Karlsson J, Söderström A, Augustini B G, Berggren A C
Sahlgrenska University Hospital, Sahlgrenska Academy, Gothenburg University , Gothenburg , Sweden.
Curr Med Res Opin. 2014 Apr;30(4):575-87. doi: 10.1185/03007995.2013.873714. Epub 2013 Dec 23.

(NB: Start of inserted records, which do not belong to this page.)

(** C30. [dyco_coropool_obtain] on a pool with a free coroutine does not block: it
    returns the next identifier, under which the first free coroutine is now
    known; the coroutine starts like a new one with the given function and
    argument, keeps its stack, and stands last in the ready queue; the pool
    counts it as active, and both the pool's and the scheduler's invariants
    are kept. *)
Theorem pool_obtain w s q cp p co l c func arg timeout :
  sched_ok w s q -> w_sched w = Some s -> w_pools w !! cp = Some p -> pool_ok p ->
  cp_freelist p = co :: l -> func <> 0 ->
  w_coros w !! co = Some c -> sleeping_flag c = false -> waiting_flag c = false ->
  co ∉ queued q -> (forall cid, cids s !! cid <> Some co) ->
  memory_ok (w_kern w) -> fresh_cid s <> 0 -> fresh_cid s <> -1 ->
  exists w' s' c', exec (dyco_coropool_obtain cp func arg timeout) w = (SDone (fresh_cid s), w') /\
    w_sched w' = Some s' /\ sched_ok w' s' (q.1, q.2 ++ [co]) /\
    w_pools w' !! cp = Some (taken p) /\ pool_ok (taken p) /\
    cids s' = <[fresh_cid s := co]> (cids s) /\ s_coro_count s' = u32 (s_coro_count s + 1) /\
    w_coros w' = <[co := c']> (w_coros w) /\ co_func c' = func /\ co_arg c' = arg /\
    co_cpool c' = co_cpool c /\ ownstack c' = ownstack c /\ co_stack c' = co_stack c /\
    TESTBIT (co_status c') COROUTINE_STATUS_NEW = true /\
    TESTBIT (co_status c') COROUTINE_STATUS_EXITED = false.
Proof.
  intros Hok Hs Hp Hpok Hl Hf Hc Hsl Hw Hq Hnc Hmem H0 H1.
  destruct (cp_take_run w s cp p co l c func arg Hs Hp Hl Hc (ok_cids_wf _ _ _ Hok) Hmem H0 H1)
    as (h & Hrun & Hwh & Hah).
  set (c' := obtained func arg (fresh_cid s) c) in *.
  destruct (obtained_flags func arg (fresh_cid s) c) as (Hsl' & Hr' & Hnew & Hex & Hown).
  eexists _, (adopt_pooled co h s), c'. unfold pool_ok in *. rewrite Hl in Hpok. simpl in Hpok.
  split.
  { unfold dyco_coropool_obtain, cp_obtain.
    rewrite (exec_atomic_bind _ _ w tt w) by (by destruct (Z.eqb_spec func 0)).
    unfold cp_wait. rewrite exec_bind, (exec_atomic_bind _ _ _ _ _ (getcp_run cp p w Hp)).
    unfold available. destruct (Z.ltb_spec 0 (cp_totalsize p - cp_activenum p)); [|lia]. cbn [orb exec].
    destruct (Z.leb_spec (cp_totalsize p - cp_activenum p) 0); [lia|].
    rewrite exec_atomic, Hrun. reflexivity. }
  split_and!; try done.
  - apply (sched_ok_sched (set_w_kern _ _)).
    assert (Hok1 : sched_ok (set_w_kern (os_alloc_ok (w_kern w)).2
      (with_co co c' (with_pool cp (taken p) w))) s q).
    { apply (sched_ok_kern (with_co co c' (with_pool cp (taken p) w)));
        [|intros fd; simpl; by rewrite alloc_registered].
      apply (sched_ok_idle _ s q co c); try done. destruct Hok as [[] ]. by split. }
    unfold adopt_pooled. simpl. set (s1 := set_s_queues _ _).
    assert (Hok2 : sched_ok (set_w_kern (os_alloc_ok (w_kern w)).2
      (with_co co c' (with_pool cp (taken p) w))) s1 (q.1, q.2 ++ [co])).
    { eapply sched_ok_irrel; [eapply (sched_ok_enlist _ _ q h (fresh_cid s) co c' ready Hok1)|..]; try done.
      apply lookup_insert_eq. }
    case_decide; [|done]. by eapply sched_ok_irrel.
  - apply lookup_insert_eq.
  - simpl. rewrite Hl. simpl. lia.
  - unfold adopt_pooled, cids. simpl. by case_decide.
  - unfold adopt_pooled. simpl. by case_decide.
Qed.

(** ** Returning a coroutine *)

Definition returned co p : coroutinepool :=
  set_cp_activenum (cp_activenum p - 1) (set_cp_freelist (co :: cp_freelist p) p).

Lemma returned_taken co p : cp_freelist p = co :: tail (cp_freelist p) -> returned co (taken p) = p.
Proof.
  intros Hf. destruct p as [tt0 ac ss sl fl]. unfold returned, taken; simpl in *.
  rewrite <- Hf. unfold set_cp_activenum. simpl. f_equal. lia.
Qed.

Lemma cp_notify_head_run w cp p :
  w_pools w !! cp = Some p ->
  (forall fd l, cp_sublist p = fd :: l -> os_counter (w_kern w) fd = Some 0) ->
  exists k, cp_notify_head cp w =
      Ok (tt, with_pool cp (set_cp_sublist (tail (cp_sublist p)) p) (set_w_kern k w)) /\
    (forall fd, os_counter k fd = if decide (head (cp_sublist p) = Some fd) then Some 1
                                  else os_counter (w_kern w) fd).
Proof.
  intros Hp Hop. unfold cp_notify_head. mrun with getcp_run.
  destruct (cp_sublist p) as [|fd l] eqn:Hl.
  - exists (w_kern w). split; [|done]. unfold ret, with_pool. simpl. rewrite insert_id; [by destruct w|].
    rewrite Hp. destruct p. simpl in *. by rewrite Hl.
  - destruct (eventfd_write_open (w_kern w) fd 1 0) as (k & Hk & Hk1 & Hk2); [by eapply Hop|lia|lia|].
    exists k. split.
    + unfold cp_notify. erewrite bind_ok; [|mrun; reflexivity]. cbv beta. by erewrite upd_cp_run by done.
    + intros fd'. simpl. destruct (decide (Some fd = Some fd')) as [[= <-]|Hne]; [done|].
      apply Hk2. congruence.
Qed.
(* ===== verification/Schedcall.v ===== *)
(** * Calls to the scheduler

    [src/dyco_schedcall.c], by which a coroutine asks the scheduler's context
    to change the signal mask, to stop or to abort, and the abort itself
    ([coro_abort], [schedule_abort] of [src/dyco_schedule.c]). *)
From S2P Require Import Prelude Htable Queue SleepTree World Schedule Prog Coroutine Asymcoro Coropool.

Local Open Scope Z_scope.
Local Open Scope dyco_scope.

Definition SIG_BLOCK : Z := 0.

Section schedcall.
Context {os : OS} {T : Type} {st : SleepTree T}.
Local Abbreviation world := (@world os T).
Local Abbreviation dyco_schedule := (@dyco_schedule T).

Definition coro_abort (co : addr) : M world unit :=
  let* c := getco co in
  if TESTBIT (co_status c) COROUTINE_FLAGS_INCOROPOOL then
    if TESTBIT (co_status c) COROUTINE_FLAGS_ASYMMETRIC
    then dyco_asymcpool_return (co_cid c) else dyco_coropool_return co
  else
    if TESTBIT (co_status c) COROUTINE_FLAGS_ASYMMETRIC
    then dyco_asymcoro_free (co_cid c) else freecoro co.

(** The identifier table inside the state, for the table operations that call
    back. *)
Definition empty_table : @dyco_htable addr := mk_htable 0 0 0 TNull.
Definition get_cid_table (w : world) : @dyco_htable addr :=
  match w_sched w with Some s => s_cid_co_map s | None => empty_table end.
Definition set_cid_table (h : @dyco_htable addr) (w : world) : world :=
  match w_sched w with
  | Some s => set_w_sched (Some (set_s_cid_co_map h s)) w
  | None => w
  end.

Definition schedule_abort : M world unit :=
  htable_clear_with_freecb get_cid_table set_cid_table coro_abort ;;;
  upd_sched (set_s_curr_thread NULL) ;;;
  upd_sched (set_s_status SCHEDULE_STATUS_ABORTED).

Definition set_call (num : dyco_schedcall_num) (arg : Z * Z) (s : dyco_schedule) : dyco_schedule :=
  set_s_schedcall (mk_schedcall num (call_ret (s_schedcall s)) arg (call_oset (s_schedcall s))) s.
Definition set_call_ret (r : Z) (s : dyco_schedule) : dyco_schedule :=
  let c := s_schedcall s in
  set_s_schedcall (mk_schedcall (call_num c) r (call_arg c) (call_oset c)) s.

(** Whether the caller is to be resumed. *)
Definition schedule_callexec : M world bool :=
  let* s := the_sched in
  let call := s_schedcall s in
  match call_num call with
  | CALLNUM_SIGPROCMASK =>
      let* (r, oset) := sys (os_sigprocmask (call_arg call).1 (call_arg call).2) in
      upd_sched (set_s_schedcall (mk_schedcall (call_num call) r (call_arg call) oset)) ;;;
      ret true
  | CALLNUM_SCHED_STOP => schedule_stop ;;; upd_sched (set_call_ret 0) ;;; ret false
  | CALLNUM_SCHED_ABORT => schedule_abort ;;; upd_sched (set_call_ret 0) ;;; ret false
  end.

(** The result and the mask stored through [oset]. *)
Definition dyco_schedcall_sigprocmask (how set : Z) : prog world (Z * option Z) :=
  let! oco := atomic opt_curr in
  match oco with
  | None => PRet (-1, None)
  | Some co =>
      let! (r, _) := atomic (sys (os_sigprocmask SIG_BLOCK set)) in
      do! atomic (DYCO_MUST (r =? 0));
      do! atomic (upd_sched (set_call CALLNUM_SIGPROCMASK (how, set)));
      do! atomic (clr_flag co COROUTINE_STATUS_RUNNING);
      do! atomic (set_flag co COROUTINE_STATUS_SCHEDCALL);
      do! pswitch (SwapSched co);
      do! atomic (clr_flag co COROUTINE_STATUS_SCHEDCALL);
      do! atomic (set_flag co COROUTINE_STATUS_RUNNING);
      let! s := atomic the_sched in
      PRet (call_ret (s_schedcall s), Some (call_oset (s_schedcall s)))
  end.

Definition dyco_schedcall_stop : prog world unit :=
  let! oco := atomic opt_curr in
  match oco with
  | None => PRet tt
  | Some co =>
      do! atomic (upd_sched (fun s => set_call CALLNUM_SCHED_STOP (call_arg (s_schedcall s)) s));
      do! atomic (clr_flag co COROUTINE_STATUS_RUNNING);
      do! atomic (set_flag co COROUTINE_STATUS_SCHEDCALL);
      do! atomic (make_ready co);
      do! atomic (savestk co);
      do! pswitch (SwapSched co);
      do! atomic (set_flag co COROUTINE_STATUS_RUNNING);
      atomic (clr_flag co COROUTINE_STATUS_SCHEDCALL)
  end.

Definition dyco_schedcall_abort : prog world unit :=
  let! oco := atomic opt_curr in
  match oco with
  | None => PRet tt
  | Some co =>
      do! atomic (upd_sched (fun s => set_call CALLNUM_SCHED_ABORT (call_arg (s_schedcall s)) s));
      do! atomic (clr_flag co COROUTINE_STATUS_RUNNING);
      do! atomic (set_flag co COROUTINE_STATUS_SCHEDCALL);
      do! pswitch (SwapSched co);
      do! atomic (clr_flag co COROUTINE_STATUS_SCHEDCALL);
      atomic (set_flag co COROUTINE_STATUS_RUNNING)
  end.

End schedcall.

A recent pharmacokinetic study with buprenorphine transdermal patches showed similar systemic exposures of buprenorphine in subjects aged ≥75 and 50-60 years. The current prospective, open-label study aimed to verify this in a clinical setting by evaluating efficacy and safety of buprenorphine patches in patients with chronic osteoarthritis (OA) pain.
Patients with chronic, moderate to severe osteoarthritic pain (hip and/or knee) were enrolled: 50-60 years (younger group, N = 65) and ≥75 years (elderly group, N = 57). After 2 weeks on paracetamol only, patients received buprenorphine patches (5-40 µg/h) for 12 weeks. Paracetamol rescue was provided. Primary endpoint was the Box-Scale-11 (BS-11) score for pain on average over the last week. WOMAC OA Index, EQ-5D, Patients' and Investigators' Global Assessment of Pain Relief, rescue medication use, sleep disturbance and quality of sleep were secondary efficacy endpoints.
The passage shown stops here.